Happy New Year to all my faithful and loyal readers. I hope you all had a wonderful break, as I did. I spent most of the time in the beautiful Bay of Islands. I managed to haul out and re-wax my 1969 Wayne Parkes’ designed and built longboard and spent some happy and most challenging afternoons in the surf at Elliot’s Bay. This is one of the most picturesque beaches in the world, as far as I am concerned anyway.
I barbecued with friends, took part in the Tall Ships’ Regatta in January, sailed off Russell and had a couple of beers on the verandah at the Duke of Marlborough. I had a couple of rum and cokes with my old mate Earle Williams, who has moved out of the Auckland city mayhem to relocate in the Bay of Islands, a smart man, that one. I spent time with friends and family, kids coming and going, watching cricket. I managed to dodge the big storm that swept through the top half of the North Island in early January.
Speaking about the big storm, didn’t I say a few columns ago that we must look carefully at the Northern motorway between Esmonde Road and the old toll plaza? I stated that in the event of a perfect storm, meaning a spring tide and a big northerly or easterly wind and sure enough when we had the big blow, it flooded. As it was holiday time, and not peak hour traffic, it wasn’t as bad as it could have been. Also, on that day the water was so high at Ngataringa Bay it flowed over the small bund adjacent to the golf course in Devonport and completely flooded that area. I see even three weeks after that storm, the beaches have not been cleaned at all from storm debris littering many North Shore beaches. Meaning that as you walk past the beach, it stinks. Not the sort of thing you want tourists to see on our beautiful beaches.
Before I go much further, I must give my heartiest congratulations to our beloved publisher of this magazine, who was award the Queen’s Service Medal in the 2018 New Year’s Honours’ List. Aidan has been awarded this for services to the community. I’ve known Aidan for many years and have had various and many ongoing battles with him. The main one being the lack of payment for the articles I write every month, and the lack of recognition at the annual awards ceremony, which I never get invited to. These coveted invitations only seem to go to the high end real estate agents, European car dealers, money launderers, and the high class glitterati of Takapuna – who get their magnifying glasses out every month to see if they’ve made the social pages of the Channel magazine, holding a cold glass of Pinot Gris – invariably from the best vineyards. Also the ridiculous Disney-type playground, which completely obliterates the view of the magnificent Hauraki Gulf from the Strand in Takapuna and completely wrecks the tranquility of being able to sit on the grass and gaze out at the serene water. Instead people are forced to listen to the screams of a couple of hundred squealing brats, overseen by their overbearing helicopter parents.
Aidan Bennett obviously came from very humble beginnings as is evident from his only having two names, his parents couldn’t afford to give him a middle name, mainly because the gold engraving on his leather schoolbag would have been too expensive. He has emerged from these humble beginnings himself, and forged a very successful business career and as I know personally, has given back to our community in a significant way.

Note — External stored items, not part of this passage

(** * Poison Game front end: board rules, turn derivation, session ids,
    the proof engine's guards, the start_game handshake and the action lock.

  The development follows the TypeScript sources of the front end:
  - zkPoisonEngine.ts      : [ZkPoisonEngineBoard] ([validateBoard]) and
                             [ZkPoisonEngine] (the engine class)
  - PoisonGameGame.tsx     : [BoardEditor], [Turn], [ActionLock]
  - GameLobby.tsx          : [SessionId]
  - poisonGameService.ts   : [Service]; [AuthEntryUtils] is the merge
                             helper it imports, which is not among the
                             sources
  [Sample] is a concrete environment to run the service and the engine on.
  Further parts of the same sources follow: [ZkPoisonEngineRest]
  ([computeBoardHash], [destroy], [generateSalt]), [BoardStore] (the
  localStorage helpers), [Points] ([parsePoints]), [EditorSession] (the
  editor over a sequence of presses) and [CommitHandler]
  ([handleCommitBoard]), with [Text] for decimal and hexadecimal text.

  JavaScript numbers that only ever hold integers are [Z]; array lengths and
  array positions produced by [Array.prototype.map] are [nat]; template
  literals are string concatenations with [pretty] for the decimal rendering
  of a number.  An [async] function is a state transformer that ends in a
  value or a thrown exception; calls of collaborators that are not part of
  these sources (SDK, RPC server, wallet, Noir, Barretenberg) are parameters
  and are recorded in the state. *)

From stdpp Require Import base decidable option list strings pretty gmap.
From Stdlib Require Import ZArith Lia Ascii.

#[local] Open Scope Z_scope.
#[local] Open Scope string_scope.

(** ** Which of the two revisions of a source file is meant

    zkPoisonEngine.ts and poisonGameService.ts each come in two revisions
    with the same control flow: one with short messages, which throws on a
    proof of the wrong size, and one that logs every step, words its
    messages differently and only warns about the proof size. *)
Inductive Revision :=
| Terse      (** poisonGameService.ts; zkPoisonEngine.ts "ZK engine for Poison Game" *)
| Verbose.   (** the logging service; zkPoisonEngine.ts "production-ready ZK engine" *)

(** ** Tiles and boards *)

(** [TileType = 0 | 1 | 2] is only a compile-time annotation: at run time a
    board is an array of numbers (it is read back from localStorage through
    JSON.parse), and [validateBoard] re-checks the values. *)
Abbreviation Tiles := (list Z).

Definition Normal : Z := 0.
Definition Poison : Z := 1.
Definition Shield : Z := 2.

(** [tiles.filter(t => t === v).length] *)
Definition countTile (v : Z) (tiles : Tiles) : nat :=
  length (filter (λ t, t = v) tiles).

(** [t !== 0 && t !== 1 && t !== 2] *)
Definition notATile (t : Z) : Prop := t ≠ 0 ∧ t ≠ 1 ∧ t ≠ 2.

#[local] Instance notATile_dec t : Decision (notATile t).
Proof. unfold notATile. apply _. Defined.

Definition isTile (t : Z) : Prop := t = 0 ∨ t = 1 ∨ t = 2.

(** [tiles.some(p)] *)
Definition some {A} (P : A → Prop) `{∀ x, Decision (P x)} (l : list A) : bool :=
  bool_decide (Exists P l).

(** The object literal [{ valid, error? }] returned by [validateBoard]. *)
Record Validation := { valid : bool; error : option string }.

Definition accepted : Validation := {| valid := true; error := None |}.
Definition rejected (msg : string) : Validation :=
  {| valid := false; error := Some msg |}.

(** *** zkPoisonEngine.ts, [validateBoard] *)
Module ZkPoisonEngineBoard.

Definition validateBoard (rev : Revision) (tiles : Tiles) : Validation :=
  if bool_decide (length tiles ≠ 15%nat)
  then rejected ("Need 15 tiles, got " +:+ pretty (length tiles))
  else if some notATile tiles
  then rejected "Invalid tile values"
  else
    let poisons := countTile 1 tiles in
    let shields := countTile 2 tiles in
    if bool_decide (poisons ≠ 2%nat)
    then rejected ((match rev with
                    | Terse => "Need exactly 2 poison tiles, got "
                    | Verbose => "Need 2 poison, got "
                    end) +:+ pretty poisons)
    else if bool_decide (shields ≠ 1%nat)
    then rejected ((match rev with
                    | Terse => "Need exactly 1 shield tile, got "
                    | Verbose => "Need 1 shield, got "
                    end) +:+ pretty shields)
    else accepted.

End ZkPoisonEngineBoard.

(** ** The board editor (commit phase of PoisonGameGame.tsx) *)

Module BoardEditor.

(** The [onClick] closure of tile [idx].  [myBoard], [activeTool],
    [poisonCount] and [shieldCount] are the values of the render that
    created the closure; the counts are derived from that same [myBoard].
    [None] is the bare [return] (no [setMyBoard]); [Some next] is
    [setMyBoard(next)].  The closures are created by [myBoard.map], so
    [idx] is a position of the array; [next[idx]] is [undefined] elsewhere,
    which is what the [option] of the lookup stands for. *)
Definition onClick (myBoard : Tiles) (activeTool : Z) (idx : nat)
  : option Tiles :=
  let poisonCount := countTile 1 myBoard in
  let shieldCount := countTile 2 myBoard in
  let next := myBoard in
  if bool_decide (next !! idx = Some activeTool)
  then Some (<[idx := 0]> next)
  else if bool_decide (activeTool = 1 ∧ (2 ≤ poisonCount)%nat ∧ next !! idx ≠ Some 1)
  then None
  else if bool_decide (activeTool = 2 ∧ (1 ≤ shieldCount)%nat ∧ next !! idx ≠ Some 2)
  then None
  else Some (<[idx := activeTool]> next).

(** The handler of the other revision: a committed board ignores clicks and
    the bound checks do not re-test the clicked slot. *)
Definition onClickRev (boardCommitted : bool) (myBoard : Tiles)
    (activeTool : Z) (idx : nat) : option Tiles :=
  let poisonCount := countTile 1 myBoard in
  let shieldCount := countTile 2 myBoard in
  if boardCommitted then None
  else
    let newBoard := myBoard in
    if bool_decide (newBoard !! idx = Some activeTool)
    then Some (<[idx := 0]> newBoard)
    else if bool_decide (activeTool = 1 ∧ (2 ≤ poisonCount)%nat)
    then None
    else if bool_decide (activeTool = 2 ∧ (1 ≤ shieldCount)%nat)
    then None
    else Some (<[idx := activeTool]> newBoard).

(** The [myBoard] state after the click: React keeps the old state when the
    handler returns without calling the setter. *)
Definition boardAfterClick (myBoard : Tiles) (activeTool : Z) (idx : nat)
  : Tiles :=
  default myBoard (onClick myBoard activeTool idx).

(** The placement bounds the editor maintains. *)
Definition withinBounds (b : Tiles) : Prop :=
  Forall isTile b ∧ (countTile 1 b ≤ 2)%nat ∧ (countTile 2 b ≤ 1)%nat.

End BoardEditor.

(** ** Turn derivation (play phase of PoisonGameGame.tsx) *)

Module Turn.

(** The fields of the contract's [GameState] that the derivation reads. *)
Record GameState := {
  current_turn : Z;
  has_pending_attack : bool;
  pending_attack_tile : Z;
  winner : Z
}.

(** [gameState] is [GameState | null]; [gameState?.f] is [undefined] on
    [null].  [!undefined] is [true], [undefined === n] is [false]. *)
Definition isMyAttackTurn (gameState : option GameState) (myPlayerNum : Z)
  : bool :=
  bool_decide (myPlayerNum ≠ 0)
  && negb (from_option has_pending_attack false gameState)
  && bool_decide (current_turn <$> gameState = Some myPlayerNum).

Definition isMyDefenseTurn (gameState : option GameState) (myPlayerNum : Z)
  : bool :=
  bool_decide (myPlayerNum ≠ 0)
  && bool_decide (has_pending_attack <$> gameState = Some true)
  && bool_decide (current_turn <$> gameState ≠ Some myPlayerNum).

(** The three blocks of the play phase, named after their CSS classes. *)
Inductive Panel := attack_section | defense_section | waiting_state.

#[export] Instance Panel_eq_dec : EqDecision Panel.
Proof. solve_decision. Defined.

(** [{isMyAttackTurn && ...} {isMyDefenseTurn && ...}
     {!isMyAttackTurn && !isMyDefenseTurn && ...}], in render order. *)
Definition playPanels (gameState : option GameState) (myPlayerNum : Z)
  : list Panel :=
  (if isMyAttackTurn gameState myPlayerNum then [attack_section] else [])
  ++ (if isMyDefenseTurn gameState myPlayerNum then [defense_section] else [])
  ++ (if negb (isMyAttackTurn gameState myPlayerNum)
         && negb (isMyDefenseTurn gameState myPlayerNum)
      then [waiting_state] else []).

End Turn.

(** ** Session ids (GameLobby.tsx) *)

Module SessionId.

(** What a [Uint32Array] slot holds after a store, and what [x >>> 0] yields
    on a non-negative integer. *)
Definition Uint32 (n : Z) : Z := n mod 2 ^ 32.

(** A binary64 value in [[0,1)]: [mantissa / 2^scale].  Every double in
    that interval has this form with a mantissa of at most 53 bits and a
    scale of at most 1074 (the smallest subnormal is [2^-1074]). *)
Record Double := {
  mantissa : Z;
  scale : Z
}.

Definition double_in_unit_interval (x : Double) : Prop :=
  (0 ≤ mantissa x < 2 ^ 53)%Z
  ∧ (0 ≤ scale x ≤ 1074)%Z
  ∧ (mantissa x < 2 ^ scale x)%Z.

(** The sources of randomness the lobby reads. *)
Record Randomness := {
  (** [typeof crypto !== 'undefined' && crypto.getRandomValues] *)
  crypto_available : bool;
  (** the word the [n]-th call of [crypto.getRandomValues(buffer)] writes
      into [buffer[0]] *)
  getRandomValues : nat → Z;
  (** the double returned by [Math.random()] *)
  Math_random : Double
}.

(** The integer nearest to [n / 2^s], for [s > 0]; a tie goes to the even
    one. *)
Definition nearestEven (n s : Z) : Z :=
  let q := n / 2 ^ s in
  let rest := n mod 2 ^ s in
  let half := 2 ^ (s - 1) in
  if bool_decide ((half < rest)%Z ∨ (rest = half ∧ Z.odd q = true))
  then q + 1
  else q.

(** The binary64 nearest to [n / 2^k] ([n], [k] natural; no overflow for the
    values met here), as [(q, e)] standing for [q * 2^e]: [2^e] is the unit
    in the last place of the binade of [n / 2^k], or [2^-1074] below the
    normal range. *)
Definition roundToDouble (n k : Z) : Z * Z :=
  let e := Z.max (Z.log2 n - k - 52) (-1074) in
  let s := k + e in
  if bool_decide (0 < s)%Z then (nearestEven n s, e) else (n * 2 ^ (- s), e).

(** [Math.floor] of the double [q * 2^e]. *)
Definition Math_floor (d : Z * Z) : Z :=
  if bool_decide (0 ≤ d.2)%Z then d.1 * 2 ^ d.2 else d.1 / 2 ^ (- d.2).

(** [Math.floor(Math.random() * c)] for a positive integer constant [c]
    below [2^53]: the product of the two doubles is rounded to a double
    before [Math.floor] sees it. *)
Definition floor_random_times (x : Double) (c : Z) : Z :=
  Math_floor (roundToDouble (mantissa x * c) (scale x)).

(** [while (value === 0) { crypto.getRandomValues(buffer); value = buffer[0]; }]
    started after [calls] earlier draws; [fuel] bounds the iterations. *)
Fixpoint drawUntilNonZero (draw : nat → Z) (calls fuel : nat) : option Z :=
  match fuel with
  | O => None
  | S fuel' =>
      let value := Uint32 (draw calls) in
      if bool_decide (value = 0)
      then drawUntilNonZero draw (S calls) fuel'
      else Some value
  end.

(** [createRandomSessionId] of the lobby (and of PoisonGameGame.tsx). *)
Definition createRandomSessionId (rnd : Randomness) (fuel : nat) : option Z :=
  if crypto_available rnd
  then drawUntilNonZero (getRandomValues rnd) 0 fuel
  else
    let v := Uint32 (floor_random_times (Math_random rnd) 0xffffffff) in
    Some (if bool_decide (v = 0) then 1 else v).

(** The other revision of GameLobby.tsx draws the id inline in
    [handleCreateGame]: [Math.floor(Math.random() * 1000000000)]. *)
Definition handleCreateGame_sessionId (rnd : Randomness) : Z :=
  floor_random_times (Math_random rnd) 1000000000.

(** A browser without [crypto] whose [Math.random()] returns [x], and one
    with [crypto] whose draws are [draw]. *)
Definition without_crypto (x : Double) : Randomness :=
  {| crypto_available := false; getRandomValues := λ _, 0; Math_random := x |}.

Definition with_crypto (draw : nat → Z) : Randomness :=
  {| crypto_available := true; getRandomValues := draw;
     Math_random := {| mantissa := 0; scale := 0 |} |}.

(** [r / 2^53], and the largest double below 1. *)
Definition over_2_53 (r : Z) : Double := {| mantissa := r; scale := 53 |}.
Definition largest_below_one : Double := over_2_53 (2 ^ 53 - 1).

Just another thought, and not detracting from Aidan’s achievements in any way, but maybe somebody could seriously look at giving his brother, Dallas Bennett, a knighthood - for one, having to put up with Aidan as his brother, two, for being a really good bloke, and three for services to New Zealand yachting.
I saw in the New Year’s Honours’ List one Bryan George Williams (Beegee Williams), the first Polynesian superstar in New Zealand Rugby who was thrown onto the world stage in 1970, was awarded a knighthood. He went on to forge a magnificent and unprecedented career in Rugby. He was awarded the knighthood for services to rugby. What a fitting and well deserved honour, he has done so much work amongst the wider community in rugby. He is a man of dignity, huge mana and standards.
I’ve been told by very reliable sources that during that recent storm the traffic lights were out between Devonport and Takapuna, from Esmonde Road, Barrys Point Road, Hauraki Corner and Bardia St and the traffic moved beautifully. Perhaps we could abolish these traffic lights, and leave it up to the manners and consideration of motorists to ensure the flow of traffic is smooth and trouble free. It might be worth the experiment for a week or so?
We have a lot of things to look forward to for the rest of the summer: the test cricket in Auckland, with the day/night test; the Volvo Ocean Race fleet coming to Auckland in March, when we will surely see some spectacular inshore racing; the announcement of the final design for the America’s Cup base. Small things one by one, but each is significant in its way. We all have a lot to live for.
PUBLISHER'S NOTE: Thanks for your congrats around the QSM Simon. I was chuffed, so chuffed in fact that I forgot to fill in my middle name on the form I had to fill out when asked to accept the honour. I reckon you're grumbling up the wrong path about the Takapuna playground. The joy it provides for youngsters, caregivers, parents and grandparents far outweighs disturbing the tranquility of a grumpy few. Love your work though!
– Aidan Layne Bennett – Publisher, QSM.